▸ **Task inputs**
+-------+
Lemma serve_loop_any config elapsed fin fuel k s c r s' c' :
  session_inv s → st_room c = None → counts_fit s c → length (st_in c) < fuel →
  serve_loop config elapsed fin fuel k s c = (r, s', c') →
  is_Some r ∧ ∃ fs err, served config s s' c c' fs err.
Proof.
  revert k s c. induction fuel as [|f IH]; intros k s c Hinv Hroom Hfit Hfuel; [lia|].
  cbn [serve_loop]. unfold serve_round.
  destruct (check_limits _ _ _) as [[]|e] eqn:Hlim; [|intros [= <- <- <-]; eauto 6 using served_nothing].
  apply check_limits_ok in Hlim as (Hlc & Hlb & _).
  destruct (framed_next _ _ _) as [g c1] eqn:Hn. destruct g as [b|e| |];
    try (apply framed_next_other in Hn as [Ho _]; [|done]; intros [= <- <- <-];
         eauto 6 using served_nothing; fail).
  apply framed_next_inv in Hn as (Hb & rest & Hin & ->); [|apply MAX_FRAME_u32].
  assert (frame_read config s c b rest) as Hfr by (by constructor).
  destruct (count_frame_counts _ _ _ _ Hfit Hin) as (_ & _ & Hfit1 & Hf1).
  assert (length rest < f) as Hfuel1.
  { rewrite Hin, length_app, length_frame in Hfuel. lia. }
  unfold handle_frame. destruct (deserialize b) as [chunk|e] eqn:Hd.
  2: { intros (Hr & fs & err & Hs)%IH; [|by apply count_frame_inv|done..]. eauto using served_skip. }
  destruct (in_turn (ps_expected_seq_next s) (ps_stream_nonce_prefix s) chunk) eqn:Ht.
  - pose proof (handle_frame_take config s c b rest chunk Hfr Hinv Hroom Hd Ht) as Hh.
    unfold handle_frame in Hh. rewrite Hd in Hh. cbn zeta in Hh. rewrite Hh.
    intros (Hr & fs & err & Hs)%IH; [eauto using served_take|by apply accept_inv, count_frame_inv|done| |done].
    eauto using accept_fit.
  - destruct (process_out_of_turn (count_frame (len_N b) s) chunk) as (e & s2 & -> & Hsc);
      [by apply count_frame_inv|done|].
    destruct (framed_send MAX_FRAME (lit "ERROR: " ++ e) (set_in rest c)) as [x c2] eqn:Hs.
    intros [= <- <- <-]. split; [done|].
    destruct (framed_send_any (lit "ERROR: " ++ e) (set_in rest c)) as [Hw|Hw]; [done|..];
      rewrite Hs in Hw; cbn in Hw; subst c2.
    + eexists [b], _. eapply served_refuse; eauto.
    + exists [b], []. eapply served_refuse; eauto. by rewrite app_nil_r.
Qed.

(** ** Chunks that all come in turn *)

Definition within_connection (config : ConnectionConfig) (s : ProcessingSession) (bs : list bytes) : Prop :=
  (0 < cn_max_connection_chunks config →
     ps_chunks_received s + N.of_nat (length bs) ≤ cn_max_connection_chunks config)%N
  ∧ (0 < cn_max_connection_bytes config → ps_bytes_received s + total bs ≤ cn_max_connection_bytes config)%N.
+-------+
▸ **Problem description**
Among the entries above, locate the lines containing "- destruct (process_out_of_turn" and "[b], _. eapply served_refuse; eauto.", and transcribe exactly those two lines and all lines between.

▸ **Solution**
  - destruct (process_out_of_turn (count_frame (len_N b) s) chunk) as (e & s2 & -> & Hsc);
      [by apply count_frame_inv|done|].
    destruct (framed_send MAX_FRAME (lit "ERROR: " ++ e) (set_in rest c)) as [x c2] eqn:Hs.
    intros [= <- <- <-]. split; [done|].
    destruct (framed_send_any (lit "ERROR: " ++ e) (set_in rest c)) as [Hw|Hw]; [done|..];
      rewrite Hs in Hw; cbn in Hw; subst c2.
    + eexists [b], _. eapply served_refuse; eauto.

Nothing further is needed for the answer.